Summarizing the latest outbreak in what’s become a perilous year for food safety:
▪ There are 436 people sickened in 15 states, 20 of whom have been hospitalized. No deaths have been reported.
▪ All but four people live in the so-called Heartland, with McDonald’s corporate home state of Illinois having 219. A Florida resident bought a salad while in Kentucky. Connecticut, Tennessee and Virginia residents bought salads while in Illinois.
▪ The Food & Drug Administration says it’s “reviewing distribution and supplier information for romaine and carrots” after the problem traces back to Fresh Express romaine lettuce and carrot mix packages sent to McDonald’s. After stopping selling salads at 3,000 stores in Illinois, Indiana, Michigan, Ohio, Missouri, Iowa, Wisconsin, Minnesota, Nebraska, South Dakota, North Dakota, Montana and West Virginia, McDonald’s has switched suppliers and resumed salad sales at those stores.

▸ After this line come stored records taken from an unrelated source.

Definition step (w : t) (ev : Event) : t * Reply :=
  match ev with
  | Fire random => (fire w random, Returned)
  | Elapse ms => (elapse w ms, Returned)
  | Game_start =>
      let '(game', svc', tbl', evs) :=
        Game.start (game w) (gameService w) (chartService w) (timers w)
          (now w) in
      ({| now := now w; timers := tbl'; chartService := chartService w;
          gameService := svc'; game := game';
          emitted := emitted w ++ evs |}, Returned)
  | Game_stop =>
      let '(game', tbl') := Game.stop (game w) (timers w) in
      ({| now := now w; timers := tbl'; chartService := chartService w;
          gameService := gameService w; game := game';
          emitted := emitted w |}, Returned)
  | Game_makePrediction direction amount =>
      match Game.makePrediction (game w) (gameService w) (chartService w)
              direction amount (now w) with
      | Err e => (w, Threw e)
      | Ok (svc', evs, prediction) =>
          ({| now := now w; timers := timers w;
              chartService := chartService w;
              gameService := svc'; game := game w;
              emitted := emitted w ++ evs |}, Created prediction)
      end
  | GameService_makePrediction direction amount userId' =>
      match GameService.makePrediction (gameService w) direction amount
              userId' (now w) with
      | Err e => (w, Threw e)
      | Ok (svc', prediction) =>
          ({| now := now w; timers := timers w;
              chartService := chartService w;
              gameService := svc'; game := game w;
              emitted := emitted w |}, Created prediction)
      end
  end.

(** A run; it returns the last world and the predictions the calls of the
    run created, in order. *)
Fixpoint run (w : t) (evs : list Event) : t * list Prediction.t :=
  match evs with
  | [] => (w, [])
  | ev :: rest =>
      let '(w1, reply) := step w ev in
      let '(w2, created) := run w1 rest in
      (w2, match reply with
           | Created p => p :: created
           | _ => created
           end)
  end.

End World.

(** ** Settlement as the specification words it

    [directionActual = settlementPrice > referencePrice ? Up : Down],
    [result = direction == directionActual ? Win : Lose],
    [changePct = |settlementPrice - referencePrice| / referencePrice * 100],
    [payout = +/- round(amount * changePct / 100)]. *)

Module Settlement.

Definition directionActual (referencePrice settlementPrice : number)
  : PredictionDirection :=
  if gt settlementPrice referencePrice then up else down.

Definition outcome (p : Prediction.t)
    (referencePrice settlementPrice : number) : GameResultStatus :=
  if PredictionDirection_eqb (Prediction.direction p)
       (directionActual referencePrice settlementPrice)
  then win else lose.

Definition changePct (referencePrice settlementPrice : number) : number :=
  mul (div (Math_abs (sub settlementPrice referencePrice)) referencePrice)
      (of_Z 100).

Definition stakeShare (p : Prediction.t)
    (referencePrice settlementPrice : number) : number :=
  Math_round
    (div (mul (Prediction.amount p)
              (changePct referencePrice settlementPrice))
         (of_Z 100)).

Definition payout (p : Prediction.t)
    (referencePrice settlementPrice : number) : number :=
  match outcome p referencePrice settlementPrice with
  | win => stakeShare p referencePrice settlementPrice
  | _ => neg (stakeShare p referencePrice settlementPrice)
  end.

(** The change [handleGameResult] passes to [updateBalance]. *)
Definition applied (r : GameResult.t) : number :=
if GameResultStatus_eqb (GameResult.status r) win
then Game.amountChange r else neg (Game.amountChange r).


End Settlement.

(** ** Sample data *)

Module Sample.

Definition player : string := "player1".

Definition config : Game.GameConfig :=
  Game.mkConfig 60000 5000 (div (of_Z 195) (of_Z 100)) (of_Z 10000).

(** A fresh game of [main.tsx]: balance 10000, no streak. *)
Definition freshGame : Game.t := Game.new config player.

Definition runningGame : Game.t := Game.set_state freshGame running.

(** Stake 500 on a rise. *)
Definition stake500up : Prediction.t := Prediction.new up (of_Z 500) player 0.

(** The round opened at 150.00 and settled at 153.00. *)
Definition rise150to153 : GameResult.t :=
  GameService.settlePrediction (div (of_Z 18) (of_Z 10))
    (of_Z 150) (of_Z 153) 60000 stake500up.

(** [main.tsx]: [new ChartService(150, 1000, 0.01)], [new GameService(chart)]
    with its defaults, and the game above. *)
Definition setup : World.Setup :=
World.mkSetup (of_Z 150) 1000 lit_0_01 (of_Z 0) 180
  60000 5000 (div (of_Z 18) (of_Z 10)) config player.

Definition half : number := div (of_Z 1) (of_Z 2).
Definition threeQuarters : number := div (of_Z 3) (of_Z 4).

(** The application right after [main.tsx] ran at time 0, every draw of the
    constructor being 0.5 (all initial prices are 150). *)
Definition world0 : World.t := World.boot setup 0 (fun _ => half).


(** A running game with balance 100, a stake of 100 on a fall, and a round
    that opened at 100 and settled at 350. *)
Definition gameWith100 : Game.t := Game.set_balance runningGame (of_Z 100).

Definition stake100down : Prediction.t :=
Prediction.new down (of_Z 100) player 0.

Definition surge100to350 : GameResult.t :=
GameService.settlePrediction (div (of_Z 18) (of_Z 10))
  (of_Z 100) (of_Z 350) 60000 stake100down.

(** A volatile feed: volatility 1, four points, rounds of 3 s, 1 s apart. *)
Definition volatileSetup : World.Setup :=
World.mkSetup (of_Z 150) 1000 (of_Z 1) (of_Z 0) 4
  3000 1000 (div (of_Z 18) (of_Z 10)) config player.

(** On it: start, stake the whole balance on a fall, and let the timers
    fire up to the first settlement (ticks and countdowns of three seconds,
    the tick of the fourth, then the cycle), every draw being 0.75. *)
Definition volatileRun : list World.Event :=
[World.Game_start; World.Game_makePrediction down (of_Z 10000)]
  ++ repeat (World.Fire threeQuarters) 8.




(** Sixty-one ticks of the chart after [main.tsx], then a direct call of
    the game service. *)
Definition lateCall : list World.Event :=
repeat (World.Fire half) 61
  ++ [World.GameService_makePrediction up (of_Z 500) player].

(** On the volatile feed: start, stake on a fall, let one second pass (a
    tick and a countdown), and stop in the middle of the round. *)
Definition stopMidRound : list World.Event :=
[World.Game_start; World.Game_makePrediction down (of_Z 10000);
 World.Fire threeQuarters; World.Fire threeQuarters; World.Game_stop].

(** Then the timers that are left fire: three ticks and the cycle. *)
Definition afterStop : list World.Event :=
repeat (World.Fire threeQuarters) 4.

End Sample.

(** ** What a run has to keep *)

Module Invariant.

(** The timers of the game service: its cycle and its pending round. *)
Definition is_service (t : Timers.Timer) : bool :=
match Timers.callback t with
| GameService_cycle | GameService_startNewRound => true
| _ => false
end.

Definition is_countdown (t : Timers.Timer) : bool :=
match Timers.callback t with
| Game_countdown => true
| _ => false
end.

(** The predictions that wait for their settlement: those of the current
    round while it is active. *)
Definition openPredictions (svc : GameService.t) : list Prediction.t :=
match GameService.currentRound svc with
| Some round =>
    if GameRound.isActive round then GameRound.predictions round else []
| None => []
end.

(** The results [handleGameResult] does not skip. *)
Definition own (g : Game.t) (r : GameResult.t) : bool :=
String.eqb (Prediction.userId (GameResult.prediction r)) (Game.userId g).

(** The results carried by the [result] events of a list of events. *)
Fixpoint resultsEmitted (evs : list GameEvent) : list GameResult.t :=
match evs with
| [] => []
| result_event r _ :: rest => r :: resultsEmitted rest
| _ :: rest => resultsEmitted rest
end.

(** The events of a settlement. *)
Definition settlementEvent (e : GameEvent) : Prop :=
match e with
| balance_changed _ _ | result_event _ _ => True
| _ => False
end.



(** The countdown of the game: every pending countdown timer is the one
    the game remembers, and a game that is not running remembers none. *)
Definition tidy (w : World.t) : Prop :=
(forall t, In t (Timers.pending (World.timers w)) ->
           is_countdown t = true ->
           Game.countdownIntervalId (World.game w) = Some (Timers.tid t))
/\ (Game.state (World.game w) <> running ->
    Game.countdownIntervalId (World.game w) = None).

(** A stopped game: not running, and no countdown pending. *)
Definition quiet (w : World.t) : Prop :=
Game.state (World.game w) <> running
/\ forall t, In t (Timers.pending (World.timers w)) -> is_countdown t = false.

End Invariant.

(** ** Listener lists

    [ChartService.subscribeToUpdates], [GameService.subscribeToResults] and
    [Game.addEventListener] keep their callbacks the same way: [push] to
    subscribe, and a returned closure that removes the callback with
    [indexOf] and [splice(index, 1)].  A callback is known by its identity. *)

Module Listeners.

▪ This touches some pre-made salads sold at Trader Joe’s, Kroger and Walgreens, among other stores. According to the Centers for Disease Control, “Romaine lettuce from the same lot that was positive for cyclospora was distributed in pre-made salads and wraps distributed by Caito Foods LLC of Indianapolis.” Which is why there was a public health alert issued by the USDA’s Food and Safety Inspection Service last week about a slew of Caito Foods-produced beef, poultry and pork salad and wrap products with best by, enjoy by, best if sold by or sell by dates from July 18 through July 23.
▪ Though this involves romaine lettuce and cyclospora, everybody claims it’s not related to any other outbreaks. The FDA and CDC say it’s not related to the concurrent Del Monte vegetable tray cyclospora outbreak hitting some of the same states. The CDC says Fresh Express claims the tainted lettuce wasn’t used in bags of romaine lettuce sold at retail. Consumers are just getting back to buying romaine lettuce again after the E. coli romaine lettuce outbreak in the spring.
▪ Cyclospora is a parasite that can cause cyclosporiasis. People get it through infected water or food, the CDC says, and usually become sick within a week. The health organization describes the symptoms as usually causing “watery diarrhea, with frequent, sometimes explosive, bowel movements. Other common symptoms include loss of appetite, weight loss, stomach cramps/pain, bloating, increased gas, nausea, and fatigue. Vomiting, body aches, headache, fever, and other flu-like symptoms may be noted.”
Or, you can be infected, but symptom-free.